On le disait en introduction : DigixArt a une relation toute particulière avec la musique de jeu vidéo (merci pour ça !) et Road 96 ne fait pas exception à la règle. On retrouve sur sa mixtape des compositions originales de The Toxic Avenger, Cocoon, Robert Parker, Volkor X ou encore Daniel Gadd (mention spéciale à la voix de Sal sur le très doux Far From Home qui fait un bien fou à l'arrivée à la frontière) pour un ensemble qui apporte du coffre et de la puissance à l'histoire. Le genre de BO qui vous transporte et qui fait partie intégrante du voyage. C'est une vraie réussite. Du côté de la technique par contre, le jeu souffle le chaud et le froid. La direction artistique générale et certaines scènes offrent des vistas désertiques vraiment aguichantes, mais lorsqu'on y regarde de plus prêt, les textures sont souvent baveuses et les objets apparaissent trop prêt du joueur. C'est encore pire sur la version Switch que nous avons aussi pu prendre en main et qui se permet des chutes de framerate qui cassent l'immersion lors des séquences d'action plus "nerveuses".

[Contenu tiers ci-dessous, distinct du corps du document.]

(** [get], called at time [now]. *)
Definition get (key : string) (now : Z) (c : TradeCache V)
  : option V * TradeCache V :=
  match mapGet key (cache c) with
  | None =>
      (None,
       mkCache (cache c)
         (mkStats (stat_hits (stats c)) (stat_misses (stats c) + 1)
            (stat_evictions (stats c)) (stat_sets (stats c))))
  | Some entry =>
      if expired now entry then
        (None,
         mkCache (mapDelete key (cache c))
           (mkStats (stat_hits (stats c)) (stat_misses (stats c) + 1)
              (stat_evictions (stats c) + 1) (stat_sets (stats c))))
      else
        (Some (data entry),
         mkCache
           (mapSet key
              (mkEntry (data entry) (timestamp entry) (ttl entry)
                 (hits entry + 1))
              (cache c))
           (mkStats (stat_hits (stats c) + 1) (stat_misses (stats c))
              (stat_evictions (stats c)) (stat_sets (stats c))))
  end.

(** The loop of [evictLRU]: the key and the score it holds after each
    entry. *)
Definition lruStep (now : Z) (best : option string * Score)
    (e : string * CacheEntry V) : option string * Score :=
  let age := now - timestamp (snd e) in
  let s := score (hits (snd e)) age in
  if scoreLt s (snd best) then (Some (fst e), s) else best.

On ne sort jamais indemne de l'exercice dangereux de la narration procédurale. Et Road 96 en fait les frais dès qu'il nous prend l'envie de sortir des sentiers battus par ses géniteurs. Malgré tout, il prouve une nouvelle fois les qualités indéniables du studio DigixArt lorsqu'il s'agit de raconter des histoires singulières sans en faire des caisses, et d'y adjoindre une bande originale décapante.